José Roca


In La mujer tortuga (The Turtle Woman, 2016), Ana María Devis used the inner surface of turtle shells for her drawings. It was a drawing without a preconceived image, which occupied the available surface until it bled onto the paper around it. This work had a public aspect in its execution: the drawings were made inside a vitrine -as part of FLORA’s Gabinete (Cabinet) program- conceived as a long-duration action twice a week. The space was extremely cramped so she had to devise a sliding table that would fit into the narrow space yet allow the drawing to occupy as large a surface as possible. Despite being visible from the street, separated from passersby only by a glass pane, the mirror effect inside the vitrine isolated her from what happened outside, providing an intimate space for developing her work. This resulted in extreme concentration and self-absorption as if induced by the repetition of a mantra. With her body confined in a narrow enclosure -like a turtle- Devis produced the series of drawings without a preestablished pattern of recognizable image; each one was patiently rendered from the accumulation of small markings. These essentially abstract works evoke nonetheless multiple images: microorganisms, geographies as seen from above, urban topographies, electronic circuits or organic tissues from a microscope are some that come to mind.

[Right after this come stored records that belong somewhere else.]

(** * Meteor to-do list: method layer, publication and client view

    A shallow embedding of the task methods ([tasks.insert], [tasks.remove],
    [tasks.setChecked]), of the [tasks] publication and of the [App]
    component's data container and [renderTasks].

    Documents are finite maps from field names to JavaScript values; a
    collection is a finite map from [_id] to document.  Method bodies run in
    a small state-and-exception monad over the server's collections.

    What the code takes from Meteor is modelled as Meteor documents it:
    [check] against [String] and [Boolean]; selectors [{}], [{f: v}],
    [{f: {$ne: v}}] and [$or] on scalar fields; [$set]; [insert] with an
    [_id] drawn by [Random.id()]; the sort order of values.  Values are
    scalars (no arrays or nested objects), numbers are integers, and
    document ids are strings.  The clock and the drawn id are inputs of a
    method run. *)

From Stdlib Require Import ZArith Sorting.Sorted.
From stdpp Require Import gmap strings list fin_maps sorting.

Local Open Scope Z_scope.

(** ** JavaScript values *)

Module JS.

(** The values that occur as method arguments and document fields.
    Numbers are integer valued; a [Date] is its millisecond time stamp. *)
Inductive value : Type :=
| VUndefined
| VNull
| VBool (b : bool)
| VNumber (n : Z)
| VString (s : string)
| VDate (ms : Z).

#[global] Instance value_eq_dec : EqDecision value.
Proof. solve_decision. Defined.

(** [ToBoolean]: what [!x] and [x ? a : b] test. *)
Definition truthy (v : value) : bool :=
  match v with
  | VUndefined | VNull => false
  | VBool b => b
  | VNumber n => negb (n =? 0)
  | VString s => negb (String.eqb s "")
  | VDate _ => true
  end.

(** [a === b].  Two [Date] objects are distinct references. *)
Definition strict_eq (a b : value) : bool :=
  match a, b with
  | VUndefined, VUndefined => true
  | VNull, VNull => true
  | VBool x, VBool y => Bool.eqb x y
  | VNumber x, VNumber y => x =? y
  | VString x, VString y => String.eqb x y
  | _, _ => false
  end.

(** [typeof v === 'string'] and [typeof v === 'boolean']. *)
Definition is_String (v : value) : bool :=
  match v with VString _ => true | _ => false end.

Definition is_Boolean (v : value) : bool :=
  match v with VBool _ => true | _ => false end.

End JS.
Export JS.

(** ** Documents, selectors and cursors *)

Module Mongo.

(** A document: field name to value. *)
Abbreviation doc := (gmap string value).

(** A collection, keyed by the documents' [_id]. *)
Abbreviation collection := (gmap string doc).

(** Property read [d.f]: a missing field reads as [undefined]. *)
Definition get (d : doc) (f : string) : value :=
  default VUndefined (d !! f).

(** Value equality used by selectors: by type and content, dates by
    their time stamp. *)
Definition equal (a b : value) : bool := bool_decide (a = b).

(** A field that is absent or [undefined] matches [null]. *)
Definition nullish (v : value) : bool :=
  match v with
  | VUndefined | VNull => true
  | _ => false
  end.

(** [{f: v}] on a scalar field. *)
Definition field_eq (d : doc) (f : string) (v : value) : bool :=
  if nullish v then nullish (get d f) else equal (get d f) v.

(** The selectors this application writes. *)
#[warnings="-register-all"]
Inductive selector : Type :=
| SelAll                                   (* {} *)
| SelEq (f : string) (v : value)           (* {f: v} *)
| SelNe (f : string) (v : value)           (* {f: {$ne: v}} *)
| SelOr (alts : list selector).            (* {$or: [...]} *)

Fixpoint matches (s : selector) (d : doc) : bool :=
  match s with
  | SelAll => true
  | SelEq f v => field_eq d f v
  | SelNe f v => negb (field_eq d f v)
  | SelOr alts => existsb (fun a => matches a d) alts
  end.

(** Sort order of values: first by type, then within the type. *)
Definition typeorder (v : value) : Z :=
  match v with
  | VUndefined => -1
  | VNull => 0
  | VNumber _ => 1
  | VString _ => 2
  | VBool _ => 7
  | VDate _ => 8
  end.

Definition value_le (a b : value) : bool :=
  match a, b with
  | VNumber x, VNumber y => x <=? y
  | VString x, VString y => String.leb x y
  | VBool x, VBool y => implb x y
  | VDate x, VDate y => x <=? y
  | _, _ => typeorder a <=? typeorder b
  end.

(** [d1] may precede [d2] under [{sort: {f: -1}}]. *)
Definition desc_by (f : string) (d1 d2 : doc) : bool :=
  value_le (get d2 f) (get d1 f).

Definition desc_rel (f : string) : relation doc :=
  fun d1 d2 => desc_by f d1 d2 = true.

(** Insertion of [d] into a list sorted by [f], descending: [d] goes
    before the first document it may precede, so that the sort below is
    stable. *)
Fixpoint insert_desc (f : string) (d : doc) (l : list doc) : list doc :=
  match l with
  | [] => [d]
  | e :: l' =>
      if desc_by f d e then d :: e :: l' else e :: insert_desc f d l'
  end.

Definition sort_desc (f : string) (l : list doc) : list doc :=
  foldr (insert_desc f) [] l.

(** [find(sel).fetch()], [find(sel, {sort: {f: -1}}).fetch()] and
    [find(sel).count()] over the documents of a client-side cache, given
    in its iteration order. *)
Definition find (sel : selector) (docs : list doc) : list doc :=
  List.filter (matches sel) docs.

Definition find_sorted_desc (sel : selector) (f : string)
    (docs : list doc) : list doc :=
  sort_desc f (find sel docs).

Definition count (sel : selector) (docs : list doc) : nat :=
  length (find sel docs).

(** Server side [find(sel)] on a collection: the matching documents. *)
Definition find_coll (sel : selector) (c : collection) : collection :=
  filter (fun kv => matches sel kv.2 = true) c.

End Mongo.
Export Mongo.

(** ** The server: collections, method invocations, errors *)

Module Meteor.

(** The two collections the methods touch. *)
Record server : Type := Server {
  Tasks : collection;      (* new Mongo.Collection('tasks') *)
  users : collection       (* Meteor.users *)
}.

(** [this] of a method or publish handler: [userId] is [null] (here
    [None]) when nobody is logged in on the connection. *)
Record invocation : Type := Invocation { userId : option string }.

(** What a method run reads from outside the store: the clock behind
    [new Date()] and the identifier drawn by [Random.id()]. *)
Record env : Type := Env { now : Z; random_id : string }.

Inductive error : Type :=
| MatchError                    (* check() failed *)
| MeteorError (kind : string)   (* new Meteor.Error(kind) *)
| TypeError                     (* property read on undefined *)
| DuplicateKey.                 (* insert on an _id already in use *)

#[global] Instance error_eq_dec : EqDecision error.
Proof. solve_decision. Defined.

Inductive outcome (A : Type) : Type :=
| Ok (a : A)
| Throw (e : error).
Arguments Ok {A} a.
Arguments Throw {A} e.

(** Method bodies: state passing with exceptions; a throw keeps the
    store as it is at that point. *)
Definition M (A : Type) : Type := server -> outcome A * server.

Definition ret {A} (a : A) : M A := fun s => (Ok a, s).
Definition throw {A} (e : error) : M A := fun s => (Throw e, s).
Definition bind {A B} (m : M A) (k : A -> M B) : M B :=
  fun s =>
    match m s with
    | (Ok a, s') => k a s'
    | (Throw e, s') => (Throw e, s')
    end.

Notation "x <- m ;; k" := (bind m (fun x => k))
  (at level 100, m at next level, right associativity).
Notation "m ;;; k" := (bind m (fun _ => k))
  (at level 100, right associativity).

(** [this.userId] as a value. *)
Definition userId_value (this : invocation) : value :=
  match userId this with
  | None => VNull
  | Some u => VString u
  end.

(** [check(v, String)] and [check(v, Boolean)]. *)
Inductive pattern : Type := String_ | Boolean_.

Definition conforms (v : value) (p : pattern) : bool :=
  match p with
  | String_ => is_String v
  | Boolean_ => is_Boolean v
  end.

Definition check (v : value) (p : pattern) : M unit :=
  if conforms v p then ret tt else throw MatchError.

(** An object literal as a stored document: a field whose value is
    [undefined] is not stored. *)
Definition object (fields : list (string * value)) : doc :=
  foldr (fun fv d => if bool_decide (fv.2 = VUndefined) then d
                     else <[fv.1 := fv.2]> d) ∅ fields.

(** [Tasks.insert(d)]: the document gets the drawn [_id]; an [_id]
    already in use is refused. *)
Definition Tasks_insert (e : env) (d : doc) : M string :=
  fun s =>
    match Tasks s !! random_id e with
    | Some _ => (Throw DuplicateKey, s)
    | None =>
        (Ok (random_id e),
         Server (<[random_id e := <["_id" := VString (random_id e)]> d]> (Tasks s))
                (users s))
    end.

(** [Tasks.remove(id)] with a string selector. *)
Definition Tasks_remove (id : string) : M unit :=
  fun s => (Ok tt, Server (delete id (Tasks s)) (users s)).

(** [Tasks.update(id, {$set: {f: v}})]: no document, no effect. *)
Definition Tasks_update_set (id f : string) (v : value) : M unit :=
  fun s => (Ok tt, Server (alter (<[f := v]>) id (Tasks s)) (users s)).

(** [Meteor.users.findOne(id)]: [None] is [undefined]. *)
Definition users_findOne (id : value) : M (option doc) :=
  fun s =>
    (Ok (match id with
         | VString u => users s !! u
         | _ => None
         end), s).

(** [o.f] on the result of a [findOne]. *)
Definition prop (o : option doc) (f : string) : M value :=
  match o with
  | None => throw TypeError
  | Some d => ret (get d f)
  end.

(** *** Meteor.methods *)

Definition tasks_insert (this : invocation) (e : env) (text : value) : M unit :=
  check text String_ ;;;
  (if negb (truthy (userId_value this))
   then throw (MeteorError "not-authorized")
   else ret tt) ;;;
  let createdAt := VDate (now e) in
  let owner := userId_value this in
  u <- users_findOne (userId_value this) ;;
  username <- prop u "username" ;;
  _ <- Tasks_insert e (object [("text", text); ("createdAt", createdAt);
                               ("owner", owner); ("username", username)]) ;;
  ret tt.

Definition tasks_remove (this : invocation) (taskId : value) : M unit :=
  check taskId String_ ;;;
  match taskId with
  | VString id => Tasks_remove id
  | _ => ret tt                  (* not reached: check has thrown *)
  end.

Definition tasks_setChecked (this : invocation) (taskId setChecked : value)
    : M unit :=
  check taskId String_ ;;;
  check setChecked Boolean_ ;;;
  match taskId with
  | VString id => Tasks_update_set id "checked" setChecked
  | _ => ret tt                  (* not reached: check has thrown *)
  end.

(** A remote call to one of the three methods. *)
Inductive call : Type :=
| Insert (this : invocation) (e : env) (text : value)
| Remove (this : invocation) (taskId : value)
| SetChecked (this : invocation) (taskId setChecked : value).

Definition apply_call (c : call) : M unit :=
  match c with
  | Insert this e text => tasks_insert this e text
  | Remove this taskId => tasks_remove this taskId
  | SetChecked this taskId v => tasks_setChecked this taskId v
  end.

(** Calls are served one after the other; a failed call leaves the
    store to the next one as it stands. *)
Definition run_calls (cs : list call) (s : server) : server :=
  foldl (fun s c => (apply_call c s).2) s cs.

(** [c] is a well-typed [tasks.remove] of the task [id]. *)
Definition removes (id : string) (c : call) : bool :=
  match c with
  | Remove _ (VString id') => bool_decide (id' = id)
  | _ => false
  end.

(** *** Meteor.publish('tasks') *)

Definition tasks_selector (this : invocation) : selector :=
  SelOr [SelNe "private" (VBool true); SelEq "owner" (userId_value this)].

Definition tasksPublication (this : invocation) (s : server) : collection :=
  find_coll (tasks_selector this) (Tasks s).

End Meteor.
Export Meteor.

(** ** The client: data container and component *)

Module App.

(** What [Meteor.user()] gives: [null] when logged out, [undefined]
    while the user's document is not in the local cache, else the
    document. *)
Inductive user_ref : Type :=
| UserNull
| UserUndefined
| UserDoc (d : doc).

(** The client's local cache: the published tasks in iteration order,
    the user documents, and the connection's user id. *)
Record client : Type := Client {
  cached_tasks : list doc;
  cached_users : collection;
  client_userId : option string
}.

(** [Meteor.user()]: [userId ? users.findOne(userId) : null]. *)
Definition Meteor_user (c : client) : user_ref :=
  match client_userId c with
  | None => UserNull
  | Some u =>
      if truthy (VString u)
      then match cached_users c !! u with
           | Some d => UserDoc d
           | None => UserUndefined
           end
      else UserNull
  end.

(** The props handed to [App]. *)
Record props : Type := Props {
  tasks : list doc;
  incompleteCount : nat;
  currentUser : user_ref
}.

(** The function given to [withTracker]. *)
Definition withTracker (c : client) : props :=
  {| tasks := find_sorted_desc SelAll "createdAt" (cached_tasks c);
     incompleteCount := count (SelNe "checked" (VBool true)) (cached_tasks c);
     currentUser := Meteor_user c |}.

(** [<Task showPrivateButton=.. key=.. task=.. />]. *)
Record element : Type := Task {
  showPrivateButton : bool;
  key : value;
  task : doc
}.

The cross between drawing and long duration that began in La mujer tortuga continues in Infinito (Infinite, 2016-present), also a drawing that grows organically, but in this case done with rubber stamps.  The process that brought about this work is long and full of crossings and bifurcations: originally interested in the patterns of the braided hairstyles of Afro-Colombian communities, Devis quickly went beyond ethnography and interpretation of local traditions in order to develop her own vocabulary of symbols. She made drawings and transferred them to rubber stamps, which render possible a potentially infinite combination of the patterns, or fragments thereof, through iteration and yuxtaposition. In this work/process, Devis has been marking sheets of paper using her body as an extension of the different stamps. A body/matrix that draws using gestures-imprints, which range from the subtle movement of the hand repeating a print to using stamps attached to her feet and the weight of her body as the press to mark the surface with violent jumps. This huge monotype has been growing sheet by sheet in a long period of uninterrupted work, nevertheless punctuated by significant changes in the workspace as well as in the artist’s own body. From the studio she occupied in FLORA, a standard-size space that allowed her to visualize the resulting work on floor and walls, she moved to another studio, larger in surface but with a much lower ceiling, where both her ways of working and of visualizing the results were primarily horizontal. At the beginning of 2018 Devis underwent hip surgery, which forced her to stay in bed for weeks, limiting her movement. This led her to change her way of working, resulting -as with La mujer tortuga- in a more intimate and intricate iconography. She worked on fragments of the drawing by sitting around them, even lying on top of the working table, until she recovered the ability to walk. All these moments can be discerned in Infinito as indicators of the fluctuating relationship of the artist’s body with the work.


In Contact Images, Georges Didi-Huberman looks at this close relationship between body and image. An imprint is an image done by direct contact; something was there which touched the surface of the support, so there is a relationship of contiguity with the matrix; my eyes caress the paper that was in contact with the stamp, which in turn was in contact with the body that manipulated it. Didi-Huberman proposes an eloquent repertoire that is worth repeating (reiterating, reprinting) here: “Images that touch something and then someone. Images that cut to the quick of a question: touching to see or, on the contrary, touching to no longer see; seeing to no longer touch or, on the contrary, seeing to touch. Images that are too close. Adherent images. Image- obstacles, but obstacles that make things appear. Images coupled to each other, indeed even to the things of which they are the image. Contiguous images, images backing each other. Weighty images. Or very light images that surface and skim, graze us and touch us again. Caressing images. Groping or already palpable images. Images sculpted by developer, modeled by shadow, molded by light, carved by exposure time. Images that catch up with us, that manipulate us, perhaps. Images that can ruffle or chafe us. Images that grasp us. Penetrating, devouring images. Images that move our hand.





 1.  The turtle has mythical associations in many cultures. It is a symbol of slowness, hence of wisdom (the long duration is also the time of reflection); of longevity, which brings experience. Also of self-sufficiency, as the turtle carries its own “house”, and is capable of surviving for long periods without food or water. In some cultures, the shell of a turtle was considered akin to the celestial sphere and was used as an oracle; the turtle, like Atlas, sustains the world on its back.

2.  Devis was part of the group of performers that worked with María José Arjona in a collective action as part of Avistamiento, Arjona’s exhibition at FLORA (2015).

3.  “(…) what I did was to place some tables aside, readjusting their height and leaving space around them so I could stand (with the aid of a walker) on the borders and lean onto them with my open hands so as to reach as far as possible. Then I placed stools so I could sit near the edges of the drawing, and after a month I could finally climb on top of the tables”. Ana María Devis, in email conversation with the author, 2018.